Lessons in performing from the Komuso tradition (Japan Trip Log: Day 3)

On my first full day in Kyoto I had the pleasure of meeting with two Shakuhachi players. One man was a Buddhist monk who plays Shakuhachi as part of his ceremonies. His wife had graciously agreed to translate for me because I do not speak Japanese.

The monk had arranged for me to also meet a Komuso during my visit with him. A Komuso is a Shakuhachi player who travels the countryside playing in public for donations in order to survive.

Photo Jul 12, 1 23 51 AM

Traditionally, the Komuso were a kind of monk but in modern times, Shakuhachi players do not typically train in the art of the spiritual ceremonies.  Today they are jokingly called “Fake Monks”.  But the idea of a Komuso interests me a great deal. Think about it: in order to train themselves to be performers, they place themselves into a perform-or-die scenario. Literally. If they don’t play well or are scared to perform, they will starve. I would bet I would practice more effectively if I had to play for my life. Maybe I am playing for my life already…
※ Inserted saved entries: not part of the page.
(** C6.  The estimator is deterministic.  A call of the estimator returns
    the same outcome whatever calls came before it (the log), namely the
    value of [geom_eff_point] at its arguments, and the relative error the
    driver derives from it is the same too; a generator called with the
    same parameter and seed on two batches of the same size leaves the same
    points, whatever the batches held; and the draws come in a fixed order, a
    batch of [m <= n] points being the first [m] points of the batch of [n]
    for the same seed. *)
Theorem estimator_deterministic (c : call) (log1 log2 : list call)
    (p q : position) (r z : D) (s : Z) (source_type : string) (m n : nat) :
  length (pos_x p) = length (pos_y p) ->
  length (pos_x q) = length (pos_y q) ->
  length (pos_x p) = length (pos_x q) ->
  (m <= n)%nat ->
  (outcome_map fst (evaluate c log1) = outcome_map fst (evaluate c log2) /\
   outcome_map fst (evaluate c log1) =
     geom_eff_point (call_z c) (call_source c) (call_n c) (call_seed c)
                    (call_type c) /\
   (e <- outcome_map fst (evaluate c log1) ;; rel_er (call_n c) e) =
   (e <- outcome_map fst (evaluate c log2) ;; rel_er (call_n c) e)) /\
  (generate_circular_distr p r s = generate_circular_distr q r s /\
   generate_gaussian_distr p r s = generate_gaussian_distr q r s /\
   generate_isotropic p z s = generate_isotropic q z s) /\
  (firstn m (source_points source_type r s n) = source_points source_type r s m /\
   firstn m (emission_points z s n) = emission_points z s m).
Proof.
  intros Hp Hq Hpq Hmn. split; [|split].
  - assert (H : forall log, outcome_map fst (evaluate c log) =
       geom_eff_point (call_z c) (call_source c) (call_n c) (call_seed c)
                      (call_type c)).
    { intros log. unfold evaluate.
      destruct (geom_eff_point _ _ _ _ _); reflexivity. }
    rewrite !H. repeat split; reflexivity.
  - repeat split; apply fill_same_size; assumption.
  - split.
    + unfold source_points.
      destruct (source_type =? "uniform")%string;
        apply draw_points_firstn; exact Hmn.
    + apply draw_points_firstn. exact Hmn.
Qed.

(** C7.  [add_vec] on a batch and two offset vectors (each pair of equal
    length, sizes within [int]): when the sizes agree the offsets are added
    elementwise to the batch; when they differ the call ends the program
    with the size error message, so that nothing after it in the evaluation
    runs. *)
Theorem add_vec_checked (p : position) (dx dy : list D) :
  length (pos_x p) = length (pos_y p) ->
  length dx = length dy ->
  (Z.of_nat (length (pos_x p)) <= INT_MAX)%Z ->
  (Z.of_nat (length dx) <= INT_MAX)%Z ->
  (length dx = length (pos_x p) ->
   add_vec p dx dy = Ret (Position (vadd (pos_x p) dx) (vadd (pos_y p) dy)) /\
   length (vadd (pos_x p) dx) = length (pos_x p) /\
   length (vadd (pos_y p) dy) = length (pos_x p) /\
   forall i a b a' b',
     nth_error (pos_x p) i = Some a -> nth_error dx i = Some a' ->
     nth_error (pos_y p) i = Some b -> nth_error dy i = Some b' ->
     nth_error (vadd (pos_x p) dx) i = Some (dadd a a') /\
     nth_error (vadd (pos_y p) dy) i = Some (dadd b b')) /\
  (length dx <> length (pos_x p) ->
   add_vec p dx dy = Exit "ERROR: vector addtion with different size vectors" /\
   forall (k : position -> outcome D),
     (r <- add_vec p dx dy ;; k r)
     = Exit "ERROR: vector addtion with different size vectors").
Proof.
  intros Hxy Hd Hx Hdx. split.
  - intros Heq. destruct p as [x y]. simpl in *. split; [|split; [|split]].
    + apply add_vec_spec; congruence.
    + apply vadd_length. congruence.
    + rewrite vadd_length; congruence.
    + intros i a b a' b' Ha Ha' Hb Hb'. split; apply vadd_nth; assumption.
  - intros Hne.
    assert (H : add_vec p dx dy =
                Exit "ERROR: vector addtion with different size vectors").
    { apply add_vec_mismatch; try assumption. congruence. }
    split; [exact H|]. intros k. rewrite H. reflexivity.
Qed.

End ClaimsSampler.

Lemma estimator_deterministic_witness :
  @generate_circular_distr float sample_float_ops sample_float_random
    (Position [0%float; 0%float] [0%float; 0%float]) 2%float 15763027 =
  @generate_circular_distr float sample_float_ops sample_float_random
    (Position [7%float; 8%float] [9%float; 1%float]) 2%float 15763027.
Proof.
  refine (proj1 (proj1 (proj2 (@estimator_deterministic float sample_float_ops
    sample_float_random (Call 1%float 0%float 10 15763027 "uniform") [] []
    (Position [0%float; 0%float] [0%float; 0%float])
    (Position [7%float; 8%float] [9%float; 1%float])
    2%float 1%float 15763027 "uniform" 1 2 _ _ _ _)))).
  - reflexivity.
  - reflexivity.
  - reflexivity.
  - lia.
Defined.

Lemma add_vec_checked_witness :
  @add_vec float sample_float_ops
    (Position [1%float; 2%float] [3%float; 4%float])
    [0.5%float; 0.25%float] [1%float; 1%float]
  = Ret (Position [1.5%float; 2.25%float] [4%float; 5%float]) /\
  @add_vec float sample_float_ops
    (Position [1%float; 2%float] [3%float; 4%float])
    [0.5%float] [1%float]
  = Exit "ERROR: vector addtion with different size vectors".
Proof.
  split.
  - refine (proj1 (proj1 (@add_vec_checked float sample_float_ops
      (Position [1%float; 2%float] [3%float; 4%float])
      [0.5%float; 0.25%float] [1%float; 1%float] _ _ _ _) _)).
    + reflexivity.
    + reflexivity.
    + simpl. unfold INT_MAX. lia.
    + simpl. unfold INT_MAX. lia.
    + reflexivity.
  - refine (proj1 (proj2 (@add_vec_checked float sample_float_ops
      (Position [1%float; 2%float] [3%float; 4%float])
      [0.5%float] [1%float] _ _ _ _) _)).
    + reflexivity.
    + reflexivity.
    + simpl. unfold INT_MAX. lia.
    + simpl. unfold INT_MAX. lia.
    + simpl. lia.
Defined.

(** ** The real-number reading *)

Section ClaimsReal.

Context {rnd : RandomLib R}.

Open Scope R_scope.

Lemma Rpow_2 (a : R) : Rpow a 2 = a * a.
Proof.
  unfold Rpow.
  assert (H : Int_part 2 = 2%Z).
  { symmetry. apply Int_part_spec. lra. }
  rewrite H. destruct (Req_dec_T 2 2) as [_|Hne]; [|exfalso; apply Hne; reflexivity].
  simpl. lra.
Qed.

Lemma point_source_value_real (z : R) :
  @point_source_value R R_ops z = 50 - 50 * z / R_sqrt.sqrt (1 + z * z).
Proof.
  unfold point_source_value. cbn [dsub ddiv dmul dadd dsqrt dpow of_int R_ops].
  rewrite Rpow_2. reflexivity.
Qed.

Lemma sqrt_one_plus_square (z : R) :
  0 < R_sqrt.sqrt (1 + z * z) /\ R_sqrt.sqrt (1 + z * z) * R_sqrt.sqrt (1 + z * z) = 1 + z * z.
Proof.
  assert (H : 0 < 1 + z * z) by nra.
  split; [apply sqrt_lt_R0; exact H | apply sqrt_sqrt; lra].
Qed.

Lemma ratio_increasing (a b : R) :
  0 <= a < b -> a / R_sqrt.sqrt (1 + a * a) < b / R_sqrt.sqrt (1 + b * b).
Proof.
  intros Hab.
  destruct (sqrt_one_plus_square a) as [Ha Ha2].
  destruct (sqrt_one_plus_square b) as [Hb Hb2].
  set (sa := R_sqrt.sqrt (1 + a * a)) in *. set (sb := R_sqrt.sqrt (1 + b * b)) in *.
  assert (Hx : a * sb < b * sa).
  { assert (H0 : 0 <= a * sb) by nra.
    assert (H1 : 0 < b * sa) by nra.
    assert (H2 : (a * sb) * (a * sb) < (b * sa) * (b * sa)).
    { replace ((a * sb) * (a * sb)) with (a * a * (sb * sb)) by ring.
      replace ((b * sa) * (b * sa)) with (b * b * (sa * sa)) by ring.
      rewrite Ha2, Hb2. nra. }
    nra. }
  apply Rmult_lt_reg_r with (r := sa * sb); [nra|].
  replace (a / sa * (sa * sb)) with (a * sb) by (field; lra).
  replace (b / sb * (sa * sb)) with (b * sa) by (field; lra).
  exact Hx.
Qed.

(** C8, as the code has it.  [point_source] maps every distance z of its
    input to 50 - 50 * z / sqrt(1 + z^2); the value at 0 is 50 (in real
    arithmetic, and exactly so in binary64 for a libm whose [pow(0, 2)] is 0);
    in real arithmetic the value is strictly decreasing over z >= 0.  The
    binary64 values are not strictly decreasing: for a libm that squares
    1e8 and 1e9 exactly, the value computed at both is 0. *)
Theorem point_source_approximation (z : list R) (a b : R) :
  (Z.of_nat (length z) <= INT_MAX)%Z ->
  0 <= a < b ->
  @point_source R R_ops z =
    Ret (map (fun zi => 50 - 50 * zi / R_sqrt.sqrt (1 + zi * zi)) z) /\
  @point_source_value R R_ops 0 = 50 /\
  @point_source_value R R_ops b < @point_source_value R R_ops a /\
  (forall m : libm, m_pow m 0%float 2%float = 0%float ->
     @point_source_value float (float_ops m) 0%float = 50%float) /\
  (forall m : libm,
     m_pow m 1e8%float 2%float = 1e16%float ->
     m_pow m 1e9%float 2%float = 1e18%float ->
     @point_source_value float (float_ops m) 1e8%float = 0%float /\
     @point_source_value float (float_ops m) 1e9%float = 0%float).
Proof.
  intros Hz Hab. split; [|split; [|split; [|split]]].
  - rewrite point_source_spec by exact Hz. f_equal.
    apply map_ext. intros zi. apply point_source_value_real.
  - rewrite point_source_value_real.
    replace (1 + 0 * 0) with 1 by ring. rewrite sqrt_1. lra.
  - rewrite !point_source_value_real.
    pose proof (ratio_increasing a b Hab) as H.
    unfold Rdiv in *. nra.
  - intros m Hm. unfold point_source_value.
    cbn [dsub ddiv dmul dadd dsqrt dpow of_int float_ops].
    change (float_of_int 2) with 2%float.
    change (float_of_int 50) with 50%float.
    change (float_of_int 1) with 1%float.
    rewrite Hm. reflexivity.
  - intros m H8 H9. unfold point_source_value.
    cbn [dsub ddiv dmul dadd dsqrt dpow of_int float_ops].
    change (float_of_int 2) with 2%float.
    change (float_of_int 50) with 50%float.
    change (float_of_int 1) with 1%float.
    rewrite H8, H9. split; reflexivity.
Qed.

Lemma combine_fst_snd {A B : Type} (l : list (A * B)) :
  combine (map fst l) (map snd l) = l.
Proof.
  induction l as [|[a b] l IH]; simpl; [reflexivity|]. f_equal. exact IH.
Qed.

Lemma circular_draw_in_disc (r : R) (g : engine) :
  (forall g', 0 <= fst (uniform_real_distribution (IZR 0) (IZR 1) g') <= 1) ->
  let pt := fst (@circular_draw R R_ops rnd r g) in
  fst pt * fst pt + snd pt * snd pt <= r * r.
Proof.
  intros Hu pt. subst pt. unfold circular_draw.
  cbn [of_int dmul dsqrt dcos dsin R_ops].
  destruct (uniform_real_distribution _ _ g) as [phi g1].
  specialize (Hu g1).
  destruct (uniform_real_distribution (IZR 0) (IZR 1) g1) as [u g2].
  cbn [fst snd] in *.
  pose proof (sin2_cos2 phi) as Hsc. unfold Rsqr in Hsc.
  pose proof (sqrt_sqrt u (proj1 Hu)) as Hs.
  replace (r * R_sqrt.sqrt u * cos phi * (r * R_sqrt.sqrt u * cos phi)
           + r * R_sqrt.sqrt u * sin phi * (r * R_sqrt.sqrt u * sin phi))
    with (r * r * (R_sqrt.sqrt u * R_sqrt.sqrt u) * (sin phi * sin phi + cos phi * cos phi))
    by ring.
  rewrite Hs, Hsc. nra.
Qed.

Lemma circular_points_in_disc (r : R) (n : nat) :
  (forall g', 0 <= fst (uniform_real_distribution (IZR 0) (IZR 1) g') <= 1) ->
  forall g,
    Forall (fun pt => fst pt * fst pt + snd pt * snd pt <= r * r)
           (draw_points (@circular_draw R R_ops rnd r) g n).
Proof.
  intros Hu. induction n as [|n IH]; intros g; simpl; [constructor|].
  pose proof (circular_draw_in_disc r g Hu) as H. simpl in H.
  destruct (circular_draw r g) as [pt g']. constructor; [exact H | apply IH].
Qed.

(** C9.  In real arithmetic, for every radius [r] (non-negative or not),
    every seed and every batch, when the unit uniform distribution draws in
    [0, 1], [generate_circular_distr] fills the batch with as many points as
    it has room for, each within the disc: x*x + y*y <= r*r. *)
Theorem circular_points_inside (r : R) (seed : Z) (x y : list R) :
  length x = length y ->
  (forall g, 0 <= fst (uniform_real_distribution (IZR 0) (IZR 1) g) <= 1) ->
  exists p,
    @generate_circular_distr R R_ops rnd (Position x y) r seed = Ret p /\
    length (pos_x p) = length x /\ length (pos_y p) = length x /\
    Forall (fun pt => fst pt * fst pt + snd pt * snd pt <= r * r)
           (combine (pos_x p) (pos_y p)).
Proof.
  intros Hxy Hu. eexists. split.
  { unfold generate_circular_distr. apply fill_spec. exact Hxy. }
  cbn [pos_x pos_y]. rewrite !length_map, draw_points_length.
  split; [reflexivity|]. split; [reflexivity|].
  rewrite combine_fst_snd. apply circular_points_in_disc. exact Hu.
Qed.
There is something to be said here about safety nets. For me, if I lose an audition or don’t recruit enough students, I will still have my parents to bail me out of my monthly rent payments. If I miss a note during my recital, I will still get a B and pass my class. On the flip side, there are stories of monks who have to commit ritual suicide if they fail their spiritual tasks (although this is not commonly practiced today). But that is a huge difference! And it leads me to one of my favorite graphics (I got this version from Michael Warden’s blog http://michaelwarden.com/life-beyond-the-comfort-zone/):


People who practice in the comfort zone are not necessarily making any lasting changes. If, on the other hand, I told you that you had to play Chant de Linos at tempo with one week of preparation or else commit ritual suicide, you would probably run away from the flute and never look back. So we have to walk the delicate line of pushing ourselves but not so much that we topple over the edge. I think it is safe to say that Komuso live in the risk zone because they rely on their playing to live.

Komuso also perform every day for many years and often multiple times in a day. In fact, whenever they practice, it is a performance because they practice outdoors. There are no practice rooms or private studios for a Komuso. As the saying goes, it takes 10,000 hours to get good at something. Well Komuso are probably getting pretty close to performing for 10,000 hours by the time their wandering is over.

Let’s do some math. Typical music students practice an average of 3 hours per day. That’s 1095 hours per year if you don’t take any time off for Christmas or Thanksgiving. So in a little over 9 years you will be really good at playing by yourself in a sound-proof room (if your School of Music practice rooms are nice).  If your schools are like the one I attended, most of the rooms even have a piece of paper taped over the window to preclude all exposure to the outside world.  Some more math: typical University ensembles play 5-6 concerts in a year for about an hour and half each. I’m not even going to tell you how many years it will take you to get to 10,000 hours of ensemble performing experience that way (hint: its longer than most people live).  And they expect students to be able to jump right in to professional orchestra gigs and not freak out?!  It gets worse: most University students play 2 recitals a year if they are super ambitious. So at the end of your 4-year bachelors degree, 2-year masters, and 3 years of coursework for a DMA, you will have only performed as a soloist for 18 hours if you’re lucky. As a professional, that number might get a little higher per year but unless you’re Joshua Bell or James Galway, I would say it is a safe bet that most professionals won’t reach 10,000 hours of solo playing in their whole career. And we wonder why we get nervous on stage. Most of us are basically 6th graders still trying to read music when it comes to performing.

Now imagine performing for more than 3 hours every single day for more than 3 years. What if we had to perform every single day as part of our training as classical musicians?  How would we feel on stage after that?